(** ** friendRemove *)

(** The deferred function (lines 384-403), run with the value [err] has
    when the body is left. *)
Definition friendRemove_deferred (envelope : Envelope) (err : option GoError) : M unit :=
  match err with
  | Some _ =>
      log LError "Could not remove friend" ;;
      err <- Rollback ;;
      when (negb (is_nil err)) (log LError "Could not rollback transaction") ;;
      Send (ErrorMessageRuntimeException (CollationId envelope) "Failed to remove friend")
  | None =>
      err <- Commit ;;
      match err with
      | Some _ =>
          log LError "Could not commit transaction" ;;
          Send (ErrorMessageRuntimeException (CollationId envelope) "Failed to remove friend")
      | None =>
          log LInfo "Removed friend" ;;
          Send (mkEnvelope (CollationId envelope) Envelope_nil)
      end
  end.

(** The statements of the transaction (lines 405-422): the value of
    [err] when the body is left, and how it is left.  [res.RowsAffected()]
    is called before [err] is looked at. *)
Definition friendRemove_body (s : session) (friendIDBytes : bytes)
  : M (option GoError * Completion) :=
  updatedAt <- nowMs ;;
  '(res, err) <- Exec (DeleteEdge (Bytes (UserID s)) friendIDBytes) ;;
  match RowsAffected res with
  | None => ret (err, Panicked)
  | Some rowsAffected =>
      err <- (if is_nil err && (rowsAffected >? 0)
              then '(_, err) <- Exec (DecrementCount (Bytes (UserID s)) updatedAt) ;; ret err
              else ret err) ;;
      match err with
      | Some _ => ret (err, Returned)
      | None =>
          '(res, err) <- Exec (DeleteEdge friendIDBytes (Bytes (UserID s))) ;;
          match RowsAffected res with
          | None => ret (err, Panicked)
          | Some rowsAffected =>
              err <- (if is_nil err && (rowsAffected >? 0)
                      then '(_, err) <- Exec (DecrementCount friendIDBytes updatedAt) ;; ret err
                      else ret err) ;;
              ret (err, Returned)
          end
      end
  end.

(** From [p.db.Begin()] to the end of the function (lines 378-422): the
    deferred function runs when the body is left, also by a panic. *)
Definition friendRemove_transaction (s : session) (envelope : Envelope)
    (friendIDBytes : bytes) : M Completion :=
  err <- Begin ;;
  match err with
  | Some _ =>
      log LError "Could not remove friend" ;;
      Send (ErrorMessageRuntimeException (CollationId envelope) "Failed to remove friend") ;;
      ret Returned
  | None =>
      '(err, completion) <- friendRemove_body s friendIDBytes ;;
      friendRemove_deferred envelope err ;;
      ret completion
  end.

Definition friendRemove (s : session) (envelope : Envelope) : M Completion :=
  match GetFriendsRemove envelope with
  | None => ret Panicked
  | Some [] =>
      Send (ErrorMessageBadInput (CollationId envelope) "At least one user ID must be present") ;;
      ret Returned
  | Some ((removeFriendRequest :: _) as UserIds) =>
      when (len UserIds >? 1)
        (log LWarn "There are more than one user ID passed to the request - only processing the first item of the list.") ;;
      if len removeFriendRequest =? 0 then
        Send (ErrorMessageBadInput (CollationId envelope) "User ID must be present") ;;
        ret Returned
      else
        match FromBytes removeFriendRequest with
        | None =>
            log LWarn "Could not add friend" ;;
            Send (ErrorMessageBadInput (CollationId envelope) "Invalid User ID") ;;
            ret Returned
        | Some friendID =>
            let friendIDBytes := Bytes friendID in
            if uuid_eqb friendID (UserID s) then
              log LWarn "Cannot remove self" ;;
              Send (ErrorMessageBadInput (CollationId envelope) "Cannot remove self") ;;
              ret Returned
            else
              friendRemove_transaction s envelope friendIDBytes
        end
  end.

(** ** friendBlock *)

(** The deferred function (lines 461-484). *)
Definition friendBlock_deferred (envelope : Envelope) (err : option GoError) : M unit :=
  match err with
  | Some e =>
      match e with
      | PqError _ => log LError "Could not block user"
      | OtherError _ => log LWarn "Could not block user"
      end ;;
      err <- Rollback ;;
      when (negb (is_nil err)) (log LError "Could not rollback transaction") ;;
      Send (ErrorMessageRuntimeException (CollationId envelope) "Could not block user")
  | None =>
      err <- Commit ;;
      match err with
      | Some _ =>
          log LError "Could not commit transaction" ;;
          Send (ErrorMessageRuntimeException (CollationId envelope) "Could not block user")
      | None =>
          log LInfo "User blocked" ;;
          Send (mkEnvelope (CollationId envelope) Envelope_nil)
      end
  end.

(** The statements of the transaction (lines 486-508). *)
Definition friendBlock_body (s : session) (userIDBytes : bytes)
  : M (option GoError * Completion) :=
  now <- nowMs ;;
  '(res, err) <- Exec (BlockEdge (Bytes (UserID s)) userIDBytes now) ;;
  match err with
  | Some _ => ret (err, Returned)
  | None =>
      match RowsAffected res with
      | None => ret (err, Panicked)
      | Some rowsAffected =>
          if rowsAffected =? 0 then
            ret (Some (OtherError "Could not block user. User ID may not exist"), Returned)
          else
            (* Delete opposite relationship if user hasn't blocked you already *)
            '(res, err) <- Exec (DeleteEdgeNotBlocked userIDBytes (Bytes (UserID s))) ;;
            match err with
            | Some _ => ret (err, Returned)
            | None =>
                match RowsAffected res with
                | None => ret (err, Panicked)
                | Some rowsAffected =>
                    if rowsAffected =? 1 then
                      now <- nowMs ;;
                      '(_, err) <- Exec (DecrementCount userIDBytes now) ;;
                      ret (err, Returned)
                    else ret (err, Returned)
                end
            end
      end
  end.

(** From [p.db.Begin()] to the end of the function (lines 455-508). *)
Definition friendBlock_transaction (s : session) (envelope : Envelope)
    (userIDBytes : bytes) : M Completion :=
  err <- Begin ;;
  match err with
  | Some _ =>
      log LError "Could not block user" ;;
      Send (ErrorMessageRuntimeException (CollationId envelope) "Failed to block friend") ;;
      ret Returned
  | None =>
      '(err, completion) <- friendBlock_body s userIDBytes ;;
      friendBlock_deferred envelope err ;;
      ret completion
  end.
(** X1. For a playlist id that is not in the database,
    [generate_playlist_segments] returns [False] and [export_playlist_to_m3u]
    returns [None], both without touching anything.  [activate_playlist]
    returns [False], commits nothing and writes no file, but it has already
    deactivated the current playlist in the session: the tables keep their
    rows, and from a state with at most one active playlist the session is
    left with no active playlist at all. *)
Theorem unknown_playlist_id (id : nat) (w : World) :
  playlists (db w) !! id = None →
  generate_playlist_segments id w = (Returned false, w) ∧
  export_playlist_to_m3u id w = (Returned None, w) ∧
  ∃ w',
    activate_playlist id w = (Returned false, w') ∧
    committed w' = committed w ∧ fs w' = fs w ∧ observed w' = observed w ∧
    same_content (db w') (db w) ∧
    (∀ j, is_Some (playlists (db w') !! j) ↔ is_Some (playlists (db w) !! j)) ∧
    (at_most_one_active (db w) →
     ∀ j p, playlists (db w') !! j = Some p → is_active p = false).
Proof.
  intros Hid. split; [| split].
  - unfold generate_playlist_segments. by rewrite run_get_world, Hid.
  - by apply export_playlist_to_m3u_missing.
  - exists (set_db deactivated w). split; [by apply activate_playlist_missing |].
    cbn [set_db committed fs observed db].
    split_and!; try done.
    + apply same_content_deactivated.
    + intros j. apply deactivated_lookup_is_Some.
    + intros Hone j p. by apply deactivated_none_active.
Qed.

Lemma unknown_playlist_id_witness :
  ∃ w',
    activate_playlist 9 radio_world = (Returned false, w') ∧
    committed w' = committed radio_world ∧
    is_active <$> playlists (committed w') !! 1%nat = Some true ∧
    is_active <$> playlists (db w') !! 1%nat = Some false.
Proof.
  destruct (unknown_playlist_id 9 radio_world)
    as (_ & _ & w' & E & Hc & _ & _ & _ & Hsome & Hoff).
  { vm_compute. reflexivity. }
  exists w'. split; [exact E |]. split; [exact Hc |].
  split; [rewrite Hc; vm_compute; reflexivity |].
  destruct (proj2 (Hsome 1%nat)) as [p Hp]; [vm_compute; eauto |].
  rewrite Hp. cbn. f_equal. eapply Hoff; [| exact Hp].
  apply at_most_one_active_check. vm_compute. lia.
Defined.

(** ** What the export leaves alone *)

(** X2. Whatever its outcome, [export_playlist_to_m3u] leaves the database
    (session and committed), the AI Brain and every file other than
    [playlist_<id>.m3u] as they were.  For an unknown playlist it returns
    [None] and writes nothing; for a known one the export file exists
    afterwards, also when the export raises, and the result is never
    [None]. *)
Theorem export_playlist_to_m3u_frame (id : nat) (w : World) :
  ∃ r w',
    export_playlist_to_m3u id w = (r, w') ∧
    db w' = db w ∧ committed w' = committed w ∧
    brain w' = brain w ∧ brain_log w' = brain_log w ∧
    (∀ path, path ≠ m3u_path_of id → fs w' !! path = fs w !! path) ∧
    (playlists (db w) !! id = None → r = Returned None ∧ fs w' = fs w) ∧
    (is_Some (playlists (db w) !! id) →
     is_Some (fs w' !! m3u_path_of id) ∧ r ≠ Returned None).
Proof.
  destruct (playlists (db w) !! id) as [p|] eqn:Hp.
  - destruct (export_playlist_to_m3u_run id w) as (r & w' & c & E & F & Hfs & Hr & _);
      [by rewrite Hp |].
    exists r, w'. split; [exact E |].
    destruct F as (Hd & Hc & _ & _ & Hb & Hl & _).
    split_and!; try done.
    + intros path Hne. by rewrite Hfs, lookup_insert_ne.
    + intros _. rewrite Hfs, lookup_insert_eq. split; [eauto |].
      intros ->. by specialize (Hr None eq_refl).
  - exists (Returned None), w. split; [by apply export_playlist_to_m3u_missing |].
    split_and!; try done.
Qed.



(** ** Entries whose upload is gone *)

Lemma write_main_content_appends (m3u c : string) (u : Upload) (w : World) :
  fs w !! m3u = Some c →
  ∃ r w' suffix,
    write_main_content m3u u w = (r, w') ∧ frame w w' ∧
    fs w' = <[m3u := c +:+ suffix]> (fs w) ∧
    (∀ x, r = Raised x → x = AttributeError "username").
Proof.
  intros Hc.
  destruct (users (db w) !! user_id u) as [user|] eqn:Hu.
  - destruct (write_main_content_run m3u c u w Hc) as (r & w' & c' & E & F & Hfs & Hok).
    destruct Hok as [-> ->]; [by rewrite Hu |].
    eexists _, w', _. split; [exact E |]. split; [exact F |]. split; [exact Hfs | done].
  - unfold write_main_content.
    assert (fs w = <[m3u := c +:+ ""]> (fs w)) as Hid
      by (by rewrite string_app_nil_r, insert_id).
    destruct (filename u) as [file|].
    2:{ exists (Returned tt), w, "". split; [done |]. split; [apply frame_refl |]. done. }
    rewrite (run_bind_returned _ _ _ _ _ (os_path_exists_run _ _)).
    destruct (bool_decide (file ≠ "") && bool_decide (file ∈ dom (fs w))).
    2:{ exists (Returned tt), w, "". split; [done |]. split; [apply frame_refl |]. done. }
    rewrite run_get_world, Hu.
    exists (Raised (AttributeError "username")), w, "".
    split; [done |]. split; [apply frame_refl |]. split; [done |]. by intros x [= <-].
Qed.

Lemma export_entry_appends (m3u c : string) (e : PlaylistEntry) (w : World) :
  fs w !! m3u = Some c →
  ∃ r w' suffix,
    export_entry m3u e w = (r, w') ∧ frame w w' ∧
    fs w' = <[m3u := c +:+ suffix]> (fs w) ∧
    (∀ x, r = Raised x → ∃ a, x = AttributeError a) ∧
    (uploads (db w) !! upload_id e = None → r = Raised (AttributeError "id")).
Proof.
  intros Hc. unfold export_entry. rewrite run_get_world.
  destruct (uploads (db w) !! upload_id e) as [u|].
  2:{ exists (Raised (AttributeError "id")), w, "". split; [done |].
      split; [apply frame_refl |].
      split; [by rewrite string_app_nil_r, insert_id |].
      split; [intros x [= <-]; eauto | done]. }
  cbn [attr]. rewrite run_ret.
  destruct (write_dj_intro_run m3u c e u w Hc) as (w1 & E1 & F1 & Hfs1).
  rewrite (run_bind_returned _ _ _ _ _ E1).
  destruct (write_main_content_appends m3u
              (c +:+ unlines (narration_lines (db w) (dom (fs w)) e u)) u w1)
    as (r & w2 & suffix & E2 & F2 & Hfs2 & Hr).
  { rewrite Hfs1. apply lookup_insert_eq. }
  eexists r, w2, _. split; [exact E2 |]. split; [by eapply frame_trans |].
  split; [by rewrite Hfs2, Hfs1, insert_insert_eq, string_app_assoc |].
  split; [| done]. intros x Hx. apply Hr in Hx. eauto.
Qed.

Lemma export_loop_appends (m3u : string) (l : list PlaylistEntry) :
  ∀ (c : string) (w : World),
    fs w !! m3u = Some c →
    ∃ r w' suffix,
      for_each l (export_entry m3u) w = (r, w') ∧ frame w w' ∧
      fs w' = <[m3u := c +:+ suffix]> (fs w) ∧
      (∀ x, r = Raised x → ∃ a, x = AttributeError a) ∧
      (Exists (λ e, uploads (db w) !! upload_id e = None) l →
       ∃ a, r = Raised (AttributeError a)).
Proof.
  induction l as [|e l IH]; intros c w Hc.
  - exists (Returned tt), w, "". split; [done |]. split; [apply frame_refl |].
    split; [by rewrite string_app_nil_r, insert_id |].
    split; [done |]. intros H. by apply Exists_nil in H.
  - cbn [for_each].
    destruct (export_entry_appends m3u c e w Hc)
      as (r1 & w1 & s1 & E1 & F1 & Hfs1 & Hr1 & Hbad1).
    destruct r1 as [[]|ex].
    2:{ exists (Raised ex), w1, s1. rewrite (run_bind_raised _ _ _ _ _ E1).
        split; [done |]. split; [done |]. split; [done |].
        split; [intros x [= <-]; by apply Hr1 |].
        intros _. destruct (Hr1 ex eq_refl) as [a ->]. eauto. }
    rewrite (run_bind_returned _ _ _ _ _ E1).
    destruct (IH (c +:+ s1) w1) as (r & w2 & s2 & E2 & F2 & Hfs2 & Hr2 & Hbad2).
    { rewrite Hfs1. apply lookup_insert_eq. }
    eexists r, w2, _. split; [exact E2 |]. split; [by eapply frame_trans |].
    split; [by rewrite Hfs2, Hfs1, insert_insert_eq, string_app_assoc |].
    split; [done |].
    intros Hex. apply Exists_cons in Hex as [Hex|Hex].
    + by specialize (Hbad1 Hex).
    + apply Hbad2. destruct F1 as (-> & _). done.
Qed.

......

Each line of the data that holds "Failed" should be reported.

      Send (ErrorMessageRuntimeException (CollationId envelope) "Failed to remove friend")
          Send (ErrorMessageRuntimeException (CollationId envelope) "Failed to remove friend")
      Send (ErrorMessageRuntimeException (CollationId envelope) "Failed to remove friend") ;;
      Send (ErrorMessageRuntimeException (CollationId envelope) "Failed to block friend") ;;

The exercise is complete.